O que as associações empresariais afirmaram

A Federação das Indústrias do Estado do Rio Grande do Sul (Fiergs) manifestou "grave preocupação" com a decisão de Moraes e disse que a operação contra os empresários "não encontra abrigo no princípio da razoabilidade". A entidade disse ainda ter convicção de que "os exageros serão corrigidos e cessados".

A Federação de Entidades Empresariais do Rio Grande do Sul afirmou que as medidas determinadas por Moraes eram "extremas" e que não havia provas de que as mensagens trocadas pelos empresários visariam a abolição do Estado democrático de direito "com emprego de violência ou grava ameaça", como tipificado no crime contra as instituições democráticas. A entidade pede também que os fundamentos da decisão de Moraes sejam publicados "urgentemente".

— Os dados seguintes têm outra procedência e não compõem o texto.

Lemma filter_twice {A} (f : A -> bool) (l1 l2 l3 : list A) (u v : A) :
  f u = true -> f v = true -> length (List.filter f (l1 ++ u :: l2 ++ v :: l3)) <> 1%nat.
Proof.
  intros Hu Hv. rewrite List.filter_app. cbn [List.filter]. rewrite Hu, List.filter_app.
  cbn [List.filter]. rewrite Hv, length_app. cbn [length]. rewrite length_app. cbn [length]. lia.
Qed.

(** Two ranges with a task in common are the same occurrence. *)
Lemma schedule_disjoint l1 l2 l3 u v t :
  schedule = l1 ++ u :: l2 ++ v :: l3 -> task_in t u = true -> task_in t v = true -> False.
Proof.
  intros Hs Hu Hv. destruct schedule_covers as [Hr Hc].
  assert (0 <= t < n) as Ht.
  { assert (u ∈ schedule) as Hin by (rewrite Hs; set_solver).
    pose proof (proj1 (Forall_forall _ _) Hr _ Hin) as Hru. cbn beta in Hru. unfold task_in in Hu.
    apply andb_true_iff in Hu as [H1%Z.leb_le H2%Z.ltb_lt]. lia. }
  specialize (Hc t Ht). rewrite Hs in Hc. by apply (filter_twice (task_in t) l1 l2 l3 u v).
Qed.

Lemma schedule_begin_in b e : (b, e) ∈ schedule -> task_in b (b, e) = true.
Proof.
  intros Hin. pose proof (schedule_range b e Hin). unfold task_in. simpl.
  case_cmp; simpl; done || lia.
Qed.

Lemma schedule_begins : NoDup (map fst schedule).
Proof.
  destruct (NoDup_dec (map fst schedule)) as [|Hd]; [done|exfalso].
  enough (forall pre suf, schedule = pre ++ suf -> NoDup (map fst suf)) as H by by apply Hd, (H []).
  intros pre suf. revert pre. induction suf as [|[b e] suf IH]; intros pre Hs; [constructor|].
  simpl. apply NoDup_cons. split; [|apply (IH (pre ++ [(b, e)])); by rewrite <- app_assoc].
  intros Hin. apply list_elem_of_fmap in Hin as ([b' e'] & Heq & Hin). simpl in Heq. subst b'.
  apply list_elem_of_split in Hin as (l2 & l3 & ->).
  apply (schedule_disjoint pre l2 l3 (b, e) (b, e') b Hs); apply schedule_begin_in; rewrite Hs; set_solver.
Qed.

Lemma covered_task t : 0 <= t < n -> exists b e, (b, e) ∈ schedule /\ b <= t < e.
Proof.
  intros Ht. destruct schedule_covers as [_ Hc]. specialize (Hc t Ht).
  destruct (List.filter _ schedule) as [|[b e] l] eqn:Hf; [done|].
  assert (In (b, e) (List.filter (task_in t) schedule)) as Hin by (rewrite Hf; by left).
  apply filter_In in Hin as [Hin Hte]. exists b, e. split; [by apply list_elem_of_In|].
  unfold task_in in Hte. apply andb_true_iff in Hte as [?%Z.leb_le ?%Z.ltb_lt]. simpl in *. lia.
Qed.

(** A range that begins earlier ends before the other begins. *)
Lemma earlier_range b e b' e' :
  (b, e) ∈ schedule -> (b', e') ∈ schedule -> b' < b -> e' <= b.
Proof.
  intros Hin Hin' Hlt. destruct (Z.le_gt_cases e' b) as [|Hgt]; [done|exfalso].
  assert (task_in b (b', e') = true) as Hb' by (unfold task_in; simpl; case_cmp; simpl; done || lia).
  pose proof (schedule_begin_in b e Hin) as Hb.
  apply list_elem_of_split in Hin as (l1 & l2 & Hs). rewrite Hs in Hin'.
  apply elem_of_app in Hin' as [Hin'|Hin'].
  - apply list_elem_of_split in Hin' as (l3 & l4 & ->). rewrite <- app_assoc in Hs.
    by apply (schedule_disjoint _ _ _ _ _ b Hs).
  - apply elem_of_cons in Hin' as [Heq|Hin']; [injection Heq; lia|].
    apply list_elem_of_split in Hin' as (l3 & l4 & ->).
    by apply (schedule_disjoint _ _ _ _ _ b Hs).
Qed.

Lemma schedule_unique b e e' : (b, e) ∈ schedule -> (b, e') ∈ schedule -> e = e'.
Proof.
  intros Hin Hin'. destruct (decide ((b, e') = (b, e))) as [Heq|Hne]; [by injection Heq|exfalso].
  pose proof (schedule_begin_in b e Hin) as Hb. pose proof (schedule_begin_in b e' Hin') as Hb'.
  apply list_elem_of_split in Hin as (l1 & l2 & Hs). rewrite Hs in Hin'.
  apply elem_of_app in Hin' as [Hin'|Hin'].
  - apply list_elem_of_split in Hin' as (l3 & l4 & ->). rewrite <- app_assoc in Hs.
    by apply (schedule_disjoint _ _ _ _ _ b Hs).
  - apply elem_of_cons in Hin' as [Heq|Hin']; [done|].
    apply list_elem_of_split in Hin' as (l3 & l4 & ->).
    by apply (schedule_disjoint _ _ _ _ _ b Hs).
Qed.
End schedules.

(** ** Callbacks that write the cell of their first row *)

(** [v b e] are the results of the range; both cells are written when asked for. *)
Definition cell_callback (n : Z) (v w : Z -> Z -> option Z) (callback : range_callback arrays) : Prop :=
  forall b e s, 0 <= b < e -> e <= n ->
    is_ok (callback b e s).1 = true /\
    (callback b e s).2 = (store_result s.1 b (v b e), store_result s.2 b (w b e)).

Lemma store_result_same s b r : store_result s b r b = default (s b) r.
Proof. destruct r; [apply upd_same|done]. Qed.

Lemma store_result_other s b r c : c <> b -> store_result s b r c = s c.
Proof. intros. destruct r; [by apply upd_other|done]. Qed.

O Fórum Empresarial da Bahia afirmou que a operação da PF demanda uma reflexão crítica e argumentou que o "posicionamento crítico ao sistema de apuração de votos e ao próprio STF não configura crime", que as conversas eram privadas, que os empresários atingidos não têm foro privilegiado para serem alvos de um inquérito no Supremo e que havia "patente desproporcionalidade" no bloqueio de bens dos empresários.

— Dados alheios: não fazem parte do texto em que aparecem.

(* ===== verification/MorphologyOps.v ===== *)
(** * Separable minimum and maximum

    [HorizontalOp] and [VerticalOp] of [morphology_neon.cpp].  The horizontal
    pass reads a wide row and writes a buffer row, the vertical one reads buffer
    rows through row pointers and writes the destination; source and destination
    are separate stores of bytes.  [op] is the operation of the class: [std::min]
    on scalars and, lane by lane, on vectors, or [std::max]. *)

From S2P Require Import Prelude Loops Rows.
Import Unroll2.

(** ** Groups of vector registers

    [n] registers of [l] lanes: the values of a function on [0, n * l). *)

Definition group (n l : Z) (F : Z -> Z) : list (list Z) :=
  map (fun j => map (fun i => F (j * l + i)) (seqZ 0 l)) (seqZ 0 n).

(** [vld1q(&row[j * num_lanes])] for each register [j]. *)
Definition load_group (n l : Z) (m : Z -> Z) (a : Z) : list (list Z) :=
  map (fun j => map (fun i => m (a + j * l + i)) (seqZ 0 l)) (seqZ 0 n).

(** [vst1q(&row[j * num_lanes], acc)] for each register [j]. *)
Definition store_vector (l : Z) (a : Z) (v : list Z) (m : Z -> Z) : Z -> Z :=
  fun b => if (a <=? b) && (b <? a + l) then v !!! Z.to_nat (b - a) else m b.
Definition store_group (n l : Z) (a : Z) (vs : list (list Z)) (m : Z -> Z) : Z -> Z :=
  for_range 0 n (fun j => store_vector l (a + j * l) (vs !!! Z.to_nat j)) m.

Lemma load_group_eq n l m a : load_group n l m a = group n l (fun k => m (a + k)).
Proof.
  apply map_ext. intros j. apply map_ext. intros i. f_equal. lia.
Qed.

Lemma group_ext n l F G : (forall k, 0 <= k < n * l -> F k = G k) -> group n l F = group n l G.
Proof.
  intros He. apply map_ext_in. intros j Hj%list_elem_of_In%elem_of_seqZ.
  apply map_ext_in. intros i Hi%list_elem_of_In%elem_of_seqZ. apply He. nia.
Qed.

Lemma zip_with_map {A B C D} (f : B -> C -> D) (g : A -> B) (h : A -> C) l :
  zip_with f (map g l) (map h l) = map (fun x => f (g x) (h x)) l.
Proof. induction l as [|x l IH]; [done|]. simpl. by rewrite IH. Qed.

Lemma group_zip (op : Z -> Z -> Z) n l F G :
  zip_with (zip_with op) (group n l F) (group n l G) = group n l (fun k => op (F k) (G k)).
Proof.
  unfold group. rewrite zip_with_map. apply map_ext. intros j. apply zip_with_map.
Qed.

Lemma lookup_map_seqZ {A} `{Inhabited A} (f : Z -> A) n i :
  0 <= i < n -> map f (seqZ 0 n) !!! Z.to_nat i = f i.
Proof.
  intros Hi. apply list_lookup_total_correct. rewrite list_lookup_fmap.
  rewrite (proj2 (lookup_seqZ 0 n (Z.to_nat i) i)); [done|lia].
Qed.

Lemma store_group_eq n l a F m b :
  0 <= n -> 0 <= l ->
  store_group n l a (group n l F) m b =
  if (a <=? b) && (b <? a + n * l) then F (b - a) else m b.
Proof.
  intros Hn Hl. unfold store_group.
  revert b. apply (for_range_ind (fun k m' => forall b, m' b =
    if (a <=? b) && (b <? a + k * l) then F (b - a) else m b)); [lia| |].
  - intros b. case_cmp; simpl; done || lia.
  - intros k m' Hk IH b. unfold store_vector. rewrite IH. assert (0 <= k * l) by nia.
    replace ((k + 1) * l) with (k * l + l) by lia. unfold group. rewrite lookup_map_seqZ by lia.
    destruct ((a + k * l <=? b) && (b <? a + k * l + l)) eqn:Hin.
    + apply andb_true_iff in Hin as [?%Z.leb_le ?%Z.ltb_lt]. rewrite lookup_map_seqZ by lia.
      replace (k * l + (b - (a + k * l))) with (b - a) by lia. case_cmp; simpl; done || lia.
    + revert Hin. case_cmp; simpl; done || lia.
Qed.

(** [reduce op n F]: [F 0 op F 1 op ... op F (n - 1)]. *)
Definition reduce (op : Z -> Z -> Z) (n : Z) (F : Z -> Z) : Z :=
  for_range 1 n (fun k acc => op acc (F k)) (F 0).

(** ** HorizontalOp *)

Section horizontal.
Variable op : Z -> Z -> Z.
(** Lanes of a vector, the kernel width and the channel count. *)
Variables (num_lanes kernel_width channels : Z).
(** The wide row, as a store of its elements. *)
Variable src : Z -> Z.

(** [vector_path_4x], [vector_path_2x] and [vector_path], with [n] registers of
    [l] lanes; [dst] is the address of the destination row. *)
Definition horizontal_path (n l dst index : Z) (buffer : Z -> Z) : Z -> Z :=
  let acc := load_group n l src index in
  let acc := for_range 1 kernel_width (fun width acc =>
    let row := load_group n l src (index + width ⊠ channels) in
    zip_with (zip_with op) acc row) acc in
  store_group n l (dst + index) acc buffer.

Definition horizontal_vector_path_4x := horizontal_path 4 num_lanes.
Definition horizontal_vector_path_2x := horizontal_path 2 num_lanes.
Definition horizontal_vector_path := horizontal_path 1 num_lanes.

(** [scalar_path]. *)
Definition horizontal_scalar_path (dst index : Z) (buffer : Z -> Z) : Z -> Z :=
  let acc := src index in
  let acc := for_range 1 kernel_width (fun width acc => op acc (src (index + width ⊠ channels))) acc in
  upd buffer (dst + index) acc.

A Associação Comercial da Bahia também divulgou nota manifestando sua "indignação em relação às últimas ações da Corte Suprema contra empresários".

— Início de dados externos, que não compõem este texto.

Definition db_swap (d : DoubleBufferedIndirectRows) : DoubleBufferedIndirectRows :=
  {| db_slots := db_slots d; db_0 := db_1 d; db_1 := db_0 d;
     db_stride := db_stride d; db_channels := db_channels d |}.

Definition db_rows (d : DoubleBufferedIndirectRows) (base : Z) : IndirectRows :=
  {| islots := db_slots d; ibase := base; istride_ := db_stride d; ichannels_ := db_channels d |}.
Definition write_at (d : DoubleBufferedIndirectRows) : IndirectRows := db_rows d (db_0 d).
Definition read_at (d : DoubleBufferedIndirectRows) : IndirectRows := db_rows d (db_1 d).

(** [IndirectRows::at(row)]. *)
Definition indirect_row (r : IndirectRows) (row : Z) : Rows :=
  rows_at {| ptr_ := indirect_at r row; stride_ := istride_ r; channels_ := ichannels_ r; sizeof_ := 1 |} 0 0.

(** ** The workspace *)

(** [BorderType]. *)
Inductive BorderType := CONSTANT | REPLICATE.

#[export] Instance BorderType_eq_dec : EqDecision BorderType.
Proof. solve_decision. Defined.

Definition get_border_type (border_type : kleidicv_border_type_t) : option BorderType :=
  match border_type with
  | KLEIDICV_BORDER_TYPE_REPLICATE => Some REPLICATE
  | KLEIDICV_BORDER_TYPE_CONSTANT => Some CONSTANT
  | _ => None
  end.

Record Point := { point_x : Z; point_y : Z }.

(** [Margin{kernel, anchor}]. *)
Definition make_margin (kernel : Rectangle) (anchor : Point) : Margin :=
  {| left := point_x anchor; top := point_y anchor;
     right := width_ kernel ⊟ point_x anchor ⊟ 1;
     bottom := height_ kernel ⊟ point_y anchor ⊟ 1 |}.

Record MorphologyWorkspace := {
  image_size_ : Rectangle;
  margin_ : Margin;
  border_type_ : BorderType;
  border_value_ : Z -> Z;
  rows_per_iteration_ : Z;
  wide_rows_src_width_ : Z;
  ws_channels_ : Z;
  horizontal_height_ : Z;
  vertical_height_ : Z;
  buffer_rows_offset_ : Z;
  buffer_rows_stride_ : Z;
  wide_rows_offset_ : Z;
  wide_rows_stride_ : Z;
  data_ : Z
}.

Definition kAlignment : Z := 16.

(** The sizes that [create] computes. *)
Record Sizes := {
  rows_per_iteration : Z;
  wide_rows_stride : Z;
  wide_rows_size : Z;
  buffer_rows_stride : Z;
  buffer_rows_size : Z;
  indirect_row_storage_size : Z
}.

(** The first part of [create]: the sizes, unless the buffer rows overflow. *)
Definition create_sizes (kernel : Rectangle) (margin : Margin) (channels type_size : Z)
    (image_size : Rectangle) : option Sizes :=
  let rows_per_iteration := Z.max (2 ⊠ height_ kernel) 32 in
  let wide_rows_width := left margin ⊞ width_ image_size ⊞ right margin in
  let wide_rows_stride := wide_rows_width ⊠ channels in
  let wide_rows_stride := align_up wide_rows_stride kAlignment in
  let wide_rows_height := 1 in
  let wide_rows_size := wide_rows_stride ⊠ wide_rows_height in
  let wide_rows_size := wide_rows_size ⊞ (kAlignment - 1) in
  let buffer_rows_width := type_size ⊠ width_ image_size in
  let buffer_rows_stride := buffer_rows_width ⊠ channels in
  let buffer_rows_stride := align_up buffer_rows_stride kAlignment in
  let buffer_rows_height := 2 ⊠ rows_per_iteration in
  let '(overflow, buffer_rows_size) := mul_overflow buffer_rows_stride buffer_rows_height in
  if overflow then None
  else
    Some {| rows_per_iteration := rows_per_iteration;
            wide_rows_stride := wide_rows_stride; wide_rows_size := wide_rows_size;
            buffer_rows_stride := buffer_rows_stride;
            buffer_rows_size := buffer_rows_size ⊞ (kAlignment - 1);
            indirect_row_storage_size := 3 ⊠ rows_per_iteration ⊠ 8 |}.

Definition allocation_size (z : Sizes) : Z :=
  indirect_row_storage_size z ⊞ buffer_rows_size z ⊞ wide_rows_size z.

(** [create].  [malloc] returns the address of a fresh block or 0; [border_value]
    is [None] for a null pointer. *)
Definition create (malloc : Z -> Z) (kernel : Rectangle) (anchor : Point) (border_type : BorderType)
    (border_value : option (Z -> Z)) (channels type_size : Z) (image_size : Rectangle)
    : MorphologyWorkspace + kleidicv_error_t :=
  if (width_ kernel <=? point_x anchor) || (height_ kernel <=? point_y anchor)
  then inr KLEIDICV_ERROR_RANGE
  else if bool_decide (border_type = CONSTANT) && (match border_value with None => true | _ => false end)
  then inr KLEIDICV_ERROR_NULL_POINTER
  else
    let margin := make_margin kernel anchor in
    match create_sizes kernel margin channels type_size image_size with
    | None => inr KLEIDICV_ERROR_RANGE
    | Some z =>
      let allocation := malloc (allocation_size z) in
      if allocation =? 0 then inr KLEIDICV_ERROR_ALLOCATION
      else
        let buffer_rows_address := allocation ⊞ indirect_row_storage_size z in
        let buffer_rows_address := align_up buffer_rows_address kAlignment in
        let buffer_rows_offset := to_ptrdiff (buffer_rows_address ⊟ allocation) in
        let wide_rows_address := allocation ⊞ (indirect_row_storage_size z ⊞ buffer_rows_size z) in
        let wide_rows_address := wide_rows_address ⊞ left margin ⊠ channels in
        let wide_rows_address := align_up wide_rows_address kAlignment in
        let wide_rows_address := wide_rows_address ⊟ left margin ⊠ channels in
        let wide_rows_offset := to_ptrdiff (wide_rows_address ⊟ allocation) in
        let border_values :=
          match border_type, border_value with
          | CONSTANT, Some border_value =>
              for_range 0 channels (fun i values => upd values i (border_value i)) (fun _ => 0)
          | _, _ => fun _ => 0
          end in
        inl {| image_size_ := image_size; margin_ := margin; border_type_ := border_type;
               border_value_ := border_values; rows_per_iteration_ := rows_per_iteration z;
               wide_rows_src_width_ := width_ image_size; ws_channels_ := channels;
               horizontal_height_ := 0; vertical_height_ := 0;
               buffer_rows_offset_ := buffer_rows_offset; buffer_rows_stride_ := buffer_rows_stride z;
               wide_rows_offset_ := wide_rows_offset; wide_rows_stride_ := wide_rows_stride z;
               data_ := allocation |}
    end.

(** ** Filling the wide row *)

Definition copy_data (src : Z -> Z) (src_rows dst_rows : Rows) (length : Z) (dst : Z -> Z) : Z -> Z :=
  let bytes := length ⊠ 1 ⊠ channels_ dst_rows in
  fun a => if (ptr_ dst_rows <=? a) && (a <? ptr_ dst_rows + bytes)
           then src (ptr_ src_rows + (a - ptr_ dst_rows)) else dst a.

Definition make_constant_border (border_value : Z -> Z) (dst_rows : Rows) (dst_index count : Z)
    (wide : Z -> Z) : Z -> Z :=
  let dst := ptr_ (rows_at dst_rows 0 dst_index) in
  for_range 0 count (fun index =>
    for_range 0 (channels_ dst_rows) (fun channel wide =>
      upd wide (dst + (index ⊠ channels_ dst_rows ⊞ channel)) (border_value channel))) wide.

Definition replicate_border (src : Z -> Z) (src_rows dst_rows : Rows) (src_index dst_index count : Z)
    (wide : Z -> Z) : Z -> Z :=
  if count =? 0 then wide
  else
    for_range 0 (channels_ src_rows) (fun channel =>
      for_range dst_index (dst_index ⊞ count) (fun index wide =>
        upd wide (ptr_ (rows_at dst_rows 0 index) + channel)
          (src (ptr_ (rows_at src_rows 0 src_index) + channel)))) wide.

(** The wide row, the source position and the row counter. *)
Record Loader := { l_wide : Z -> Z; l_src_rows : Rows; l_row_index : Z }.

Section loading.
Variables (ws : MorphologyWorkspace) (image : Z -> Z) (wide_rows first_src_rows last_src_rows : Rows).

Local Abbreviation Left := (left (margin_ ws)).
Local Abbreviation Top := (top (margin_ ws)).
Local Abbreviation Right := (right (margin_ ws)).
Local Abbreviation src_width := (wide_rows_src_width_ ws).

(** [replicate_border], [copy_data], [replicate_border]. *)
Definition load_replicated (current_src_row : Rows) (wide : Z -> Z) : Z -> Z :=
  let wide := replicate_border image current_src_row wide_rows 0 0 Left wide in
  let wide := copy_data image current_src_row (rows_at wide_rows 0 Left) src_width wide in
  replicate_border image current_src_row wide_rows (src_width ⊟ 1) (Left ⊞ src_width) Right wide.

(** The body of the loop of step 1, up to [process_horizontal]. *)
Definition load_first (st : Loader) : Loader :=
  let '{| l_wide := wide; l_src_rows := src_rows; l_row_index := row_index |} := st in
  match border_type_ ws with
  | CONSTANT =>
      let wide := make_constant_border (border_value_ ws) wide_rows 0 Left wide in
      let '(wide, src_rows) :=
        if (row_index <? Top) || (Top ⊞ height_ (image_size_ ws) <=? row_index)
        then (make_constant_border (border_value_ ws) wide_rows Left src_width wide, src_rows)
        else (copy_data image src_rows (rows_at wide_rows 0 Left) src_width wide, rows_next src_rows) in
      let wide := make_constant_border (border_value_ ws) wide_rows (Left ⊞ src_width) Right wide in
      {| l_wide := wide; l_src_rows := src_rows; l_row_index := row_index ⊞ 1 |}
  | REPLICATE =>
      let '(current_src_row, src_rows) :=
        if row_index <? Top then (first_src_rows, src_rows)
        else if row_index <? Top ⊞ height_ (image_size_ ws) then (src_rows, rows_next src_rows)
        else (last_src_rows, src_rows) in
      {| l_wide := load_replicated current_src_row wide; l_src_rows := src_rows;
         l_row_index := row_index ⊞ 1 |}
  end.

(** The body of the inner loop of step 3. *)
Definition load_next (st : Loader) : Loader :=
  let '{| l_wide := wide; l_src_rows := src_rows; l_row_index := row_index |} := st in
  match border_type_ ws with
  | CONSTANT =>
      let '(wide, src_rows) :=
        if row_index <? Top ⊞ height_ (image_size_ ws)
        then (copy_data image src_rows (rows_at wide_rows 0 Left) src_width wide, rows_next src_rows)
        else (make_constant_border (border_value_ ws) wide_rows Left src_width wide, src_rows) in
      {| l_wide := wide; l_src_rows := src_rows; l_row_index := row_index ⊞ 1 |}
  | REPLICATE =>
      let '(current_src_row, src_rows) :=
        if row_index <? Top ⊞ height_ (image_size_ ws) then (src_rows, rows_next src_rows)
        else (last_src_rows, src_rows) in
      {| l_wide := load_replicated current_src_row wide; l_src_rows := src_rows;
         l_row_index := row_index ⊞ 1 |}
  end.
End loading.

(** ** The operation *)

(** [O::process_horizontal] reads the memory of the wide row and writes the
    buffer; [O::process_vertical] reads the buffer and writes the image. *)
Class Operation := {
  process_horizontal : Rectangle -> (Z -> Z) -> Rows -> Rows -> (Z -> Z) -> option (Z -> Z);
  process_vertical : Rectangle -> (Z -> Z) -> IndirectRows -> Rows -> (Z -> Z) -> option (Z -> Z)
}.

A Câmara de Dirigentes Lojistas (CDL) de Florianópolis, em Santa Catarina, estado de Luciano Hang, das lojas Havan, e onde mora Marco Aurelio Raimundo, da Mormaii, divulgou o manifesto mais duro, assinado por 117 entidades catarinenses e intitulado "Opinião ainda não é crime", que ecoa algumas narrativas bolsonaristas – o presidente teve 75% dos votos válidos no estado no segundo turno de 2018.

O texto afirma que a operação da PF é "apenas o mais novo episódio de violência estatal a que estão acometidos os empreendedores brasileiros, alijados do direito de participar do debate político e de externar suas opiniões, quaisquer que sejam". O manifesto fala ainda que "certos integrantes do STF" estão "inebriados por um febril ativismo que transcende os limites de atuação" da Corte. "O tecido democrático chegou ao ponto da ruptura e quem deveria atuar para impedir tamanho prejuízo é, hoje, seu maior incentivador", afirma o texto.

A Confederação das Associações Comerciais e Empresariais do Brasil (CACB) manifestou sua "perplexidade e preocupação" com a operação da PF sob a justificativa de combater ameaças à ruptura institucional, "sem que se apresente qualquer demonstração de que tais manifestações possam, concretamente, colocar em risco o Estado Democrático de Direito, com "emprego de violência e ou grave ameaça".

A Federação das Indústrias do Estado de São Paulo (Fiesp), que assinou um manifesto em defesa da democracia no dia 11 de agosto, divulgou uma nota sem mencionar expressamente Moraes ou o STF. "Na defesa do Estado Democrático de Direito feita pela Fiesp e outras entidades, está implícita, obviamente, a defesa de todos os seus pilares, o que inclui a liberdade de expressão e de opinião e imprensa livre (...) Esses são valores inegociáveis”, afirma a entidade.